Material shown -
(* ===== verification/Device.v ===== *)
(** The device: src/Device.cpp of libmediasoupclient.

    [Device.t] is the state of the class, one definition per method, in the
    monad that keeps what was assigned before an exception.  The native RTP
    capabilities, which WebRTC reports through an SDP offer, are an argument of
    [Load].  A value a validator was filling in when it threw counts as not
    changed. *)

From stdpp Require Import gmap.
From S2P Require Import Prelude Json OrtcValidate Ortc OrtcFacts.

Module Device.

Record t : Type := Mk {
  loaded : bool;
  extendedRtpCapabilities : json;
  recvRtpCapabilities : json;
  canProduceByKind : gmap string bool;
  sctpCapabilities : json
}.

Definition make : t :=
  Mk false JNull JNull (<["audio" := false]> (<["video" := false]> empty)) JNull.

(** [Handler::GetNativeSctpCapabilities] *)
Definition SctpNumStreams : json := JObj [("OS", JUint 1024); ("MIS", JUint 1024)].
Definition GetNativeSctpCapabilities : json := JObj [("numStreams", SctpNumStreams)].

Definition set_extended (ext : json) (d : t) : t :=
  Mk (loaded d) ext (recvRtpCapabilities d) (canProduceByKind d) (sctpCapabilities d).
Definition set_recv (recv : json) (d : t) : t :=
  Mk (loaded d) (extendedRtpCapabilities d) recv (canProduceByKind d) (sctpCapabilities d).
Definition set_can (kind : string) (b : bool) (d : t) : t :=
  Mk (loaded d) (extendedRtpCapabilities d) (recvRtpCapabilities d)
     (<[kind := b]> (canProduceByKind d)) (sctpCapabilities d).
Definition set_sctp_caps (caps : json) (d : t) : t :=
  Mk (loaded d) (extendedRtpCapabilities d) (recvRtpCapabilities d) (canProduceByKind d) caps.
Definition set_loaded (d : t) : t :=
  Mk true (extendedRtpCapabilities d) (recvRtpCapabilities d) (canProduceByKind d)
     (sctpCapabilities d).

Definition not_loaded : exn := MscInvalidStateError "not loaded".

Definition IsLoaded (d : t) : bool := loaded d.

Definition GetRtpCapabilities (d : t) : res json :=
  do* throw_if (negb (loaded d)) not_loaded in Ok (recvRtpCapabilities d).

Definition GetSctpCapabilities (d : t) : res json :=
  do* throw_if (negb (loaded d)) not_loaded in Ok (sctpCapabilities d).

(** [native]: the outcome of [Handler::GetNativeRtpCapabilities]. *)
Definition Load (native : res json) (routerRtpCapabilities : json) : ST t unit :=
  let! d := st_get in
  do! st_throw_if (loaded d) (MscInvalidStateError "already loaded") in
  let! router := st_lift (validateRtpCapabilities routerRtpCapabilities) in
  let! native := st_lift native in
  let! native := st_lift (validateRtpCapabilities native) in
  let! (ext, _, _) := st_lift (getExtendedRtpCapabilities native router) in
  do! st_modify (set_extended ext) in
  let! audio := st_lift (canSend "audio" ext) in
  do! st_modify (set_can "audio" audio) in
  let! video := st_lift (canSend "video" ext) in
  do! st_modify (set_can "video" video) in
  let! recv := st_lift (getRecvRtpCapabilities ext) in
  do! st_modify (set_recv recv) in
  let! recv := st_lift (validateRtpCapabilities recv) in
  do! st_modify (set_recv recv) in
  do! st_modify (set_sctp_caps GetNativeSctpCapabilities) in
  let! caps := st_lift (validateSctpCapabilities GetNativeSctpCapabilities) in
  do! st_modify (set_sctp_caps caps) in
  st_modify set_loaded.

(** [canProduceByKind[kind]] inserts a missing kind with [false]. *)
Definition CanProduce (kind : string) : ST t bool :=
  let! d := st_get in
  do! st_throw_if (negb (loaded d)) not_loaded in
  do! st_throw_if (negb (String.eqb kind "audio") && negb (String.eqb kind "video"))
        (MscTypeError "invalid kind") in
  match canProduceByKind d !! kind with
  | Some b => st_ret b
  | None => do! st_modify (set_can kind false) in st_ret false
  end.

(** The parameters a transport is created with, validated. *)
Record transport_parameters : Type := TransportParameters {
  tp_ice : json; tp_candidates : json; tp_dtls : json; tp_sctp : json; tp_appData : json
}.

(** The checks both [CreateSendTransport] and [CreateRecvTransport] make before
    the constructor of the transport runs. *)
Definition check_transport (d : t) (iceParameters iceCandidates dtlsParameters sctpParameters appData : json)
    : res transport_parameters :=
  do* throw_if (negb (loaded d)) not_loaded in
  do* throw_if (negb (is_object appData)) (MscTypeError "appData must be a JSON object") in
  let* ice := validateIceParameters iceParameters in
  let* candidates := validateIceCandidates iceCandidates in
  let* dtls := validateDtlsParameters dtlsParameters in
  let* sctp := if negb (is_null sctpParameters) then validateSctpParameters sctpParameters
               else Ok sctpParameters in
  Ok (TransportParameters ice candidates dtls sctp appData).
End Device.
Import Device.

(** ** Facts *)

(** [Load] on a device that is not loaded, with capabilities that can be
    negotiated. *)
Lemma Load_runs d router native r n :
  loaded d = false ->
  validateRtpCapabilities router = Ok r -> negotiable_capabilities r = true ->
  validateRtpCapabilities native = Ok n -> negotiable_capabilities n = true ->
  exists ext recv recv' audio video,
    extended_capabilities ext /\ (exists n' r', getExtendedRtpCapabilities native router = Ok (ext, n', r')) /\
    canSend "audio" ext = Ok audio /\ canSend "video" ext = Ok video /\
    getRecvRtpCapabilities ext = Ok recv /\ validateRtpCapabilities recv = Ok recv' /\
    Load (Ok native) router d =
      (Mk true ext recv' (<["video" := video]> (<["audio" := audio]> (canProduceByKind d)))
         GetNativeSctpCapabilities, Ok tt).
Proof.
  intros Hd Hr Nr Hn Nn.
  assert (forall c c', validateRtpCapabilities c = Ok c' -> validateRtpCapabilities c' = Ok c') as Hidem.
  { intros c c' Hc. apply capabilities_id. exact (post_Ok_elim _ _ _ _ (capabilities_post c) Hc). }
  destruct (getExtendedRtpCapabilities_ok n r n r (Hidem _ _ Hn) (Hidem _ _ Hr) Nn Nr)
    as (ext & n' & r' & E & Hext).
  destruct (getRecvRtpCapabilities_ok ext Hext) as (recv & recv' & E1 & E2).
  assert (getExtendedRtpCapabilities native router = Ok (ext, n', r')) as E'.
  { unfold getExtendedRtpCapabilities in *. rewrite Hn, Hr. rewrite (Hidem _ _ Hn), (Hidem _ _ Hr) in E.
    exact E. }
  pose proof Hext as (codecs & exts & Hshape & _).
  destruct (canSend_spec "audio" ext codecs exts Hshape Hext) as [Ea _].
  destruct (canSend_spec "video" ext codecs exts Hshape Hext) as [Ev _].
  exists ext, recv, recv', (existsb (kind_is "audio") codecs), (existsb (kind_is "video") codecs).
  split; [done|]. split; [by exists n', r'|]. repeat (split; [done|]).
  unfold Load, st_bind, st_get, st_throw_if, st_lift, st_modify, st_ret. rewrite Hd.
  rewrite Hr, Hn, E, Ea, Ev, E1, E2. reflexivity.
Qed.

(** Every way [Load] can end: it is loaded exactly when it returned. *)
Lemma Load_loaded native router d d' r :
  loaded d = false -> Load native router d = (d', r) -> (r = Ok tt <-> loaded d' = true).
Proof.
  intros Hd. unfold Load, st_bind, st_get, st_throw_if, st_lift, st_modify, st_ret. rewrite Hd. cbv beta iota.
  repeat match goal with
  | |- (match ?x with _ => _ end _ = _) -> _ => destruct x; cbv beta iota
  | |- (match ?x with _ => _ end = _) -> _ => destruct x
  | |- ((_, _) = (_, _)) -> _ => intros [= <- <-]; simpl; rewrite ?Hd; split; done
  end.
Qed.

(** Loading a device.  With router and native capabilities that validate
    and are complete, [Load] returns; the device then has receiving
    capabilities and SCTP capabilities that pass validation, can produce a kind
    exactly when a codec of that kind was negotiated, and cannot be loaded a
    second time.  However [Load] ends, the device is loaded just when it
    returned, so a failed one can be repeated. *)
Theorem device_load_spec d router native r n :
  loaded d = false ->
  validateRtpCapabilities router = Ok r -> negotiable_capabilities r = true ->
  validateRtpCapabilities native = Ok n -> negotiable_capabilities n = true ->
  (exists d' caps, Load (Ok native) router d = (d', Ok tt) /\
    GetRtpCapabilities d' = Ok caps /\ wf_capabilities caps = true /\
    wf_sctp_capabilities (sctpCapabilities d') = true /\
    (forall kind, kind = "audio" \/ kind = "video" ->
       CanProduce kind d' =
         (d', Ok (existsb (kind_is kind) (elements (jfind (extendedRtpCapabilities d') "codecs"))))) /\
    (forall native2 router2,
       Load native2 router2 d' = (d', Throw (MscInvalidStateError "already loaded")))) /\
  (forall native2 router2 d2 r2, Load native2 router2 d = (d2, r2) -> (r2 = Ok tt <-> loaded d2 = true)).
Proof.
  intros Hd Hr Nr Hn Nn. split; [|intros; by eapply Load_loaded].
  destruct (Load_runs d router native r n Hd Hr Nr Hn Nn)
    as (ext & recv & recv' & audio & video & Hext & _ & Ea & Ev & _ & E2 & EL).
  eexists _, recv'. split; [exact EL|]. split; [reflexivity|].
  split; [exact (post_Ok_elim _ _ _ _ (capabilities_post recv) E2)|]. split; [reflexivity|]. split.
  - pose proof Hext as (codecs & exts & -> & _). cbn [extendedRtpCapabilities].
    change (elements (jfind (JObj [("codecs", JArray codecs); ("headerExtensions", JArray exts)]) "codecs"))
      with codecs.
    destruct (canSend_spec "audio" _ codecs exts eq_refl Hext) as [Ea' _].
    destruct (canSend_spec "video" _ codecs exts eq_refl Hext) as [Ev' _].
    rewrite Ea' in Ea. rewrite Ev' in Ev. injection Ea as <-. injection Ev as <-.
    intros kind [-> | ->]; unfold CanProduce, st_bind, st_get, st_throw_if, st_ret; cbn.
    + by rewrite lookup_insert_ne, lookup_insert_eq.
    + by rewrite lookup_insert_eq.
  - reflexivity.
Qed.

Lemma device_load_spec_witness :
  exists d' caps, Load (Ok Sample.caps) Sample.caps make = (d', Ok tt) /\
    GetRtpCapabilities d' = Ok caps /\ wf_capabilities caps = true.
Proof.
  set (v := result_of (validateRtpCapabilities Sample.caps) JNull).
  destruct (device_load_spec make Sample.caps Sample.caps v v eq_refl
    ltac:(vm_compute; reflexivity) ltac:(vm_compute; reflexivity)
    ltac:(vm_compute; reflexivity) ltac:(vm_compute; reflexivity))
    as ((d' & caps & H1 & H2 & H3 & _) & _).
  exists d', caps. exact (conj H1 (conj H2 H3)).
Defined.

Exercise requirements - The required output is the stretch of entries above from the line containing "(forall native2 router2 d2" through the line containing "eexists _, recv'.", reproduced exactly.

Reply -
  (forall native2 router2 d2 r2, Load native2 router2 d = (d2, r2) -> (r2 = Ok tt <-> loaded d2 = true)).
Proof.
  intros Hd Hr Nr Hn Nn. split; [|intros; by eapply Load_loaded].
  destruct (Load_runs d router native r n Hd Hr Nr Hn Nn)
    as (ext & recv & recv' & audio & video & Hext & _ & Ea & Ev & _ & E2 & EL).
  eexists _, recv'. split; [exact EL|]. split; [reflexivity|].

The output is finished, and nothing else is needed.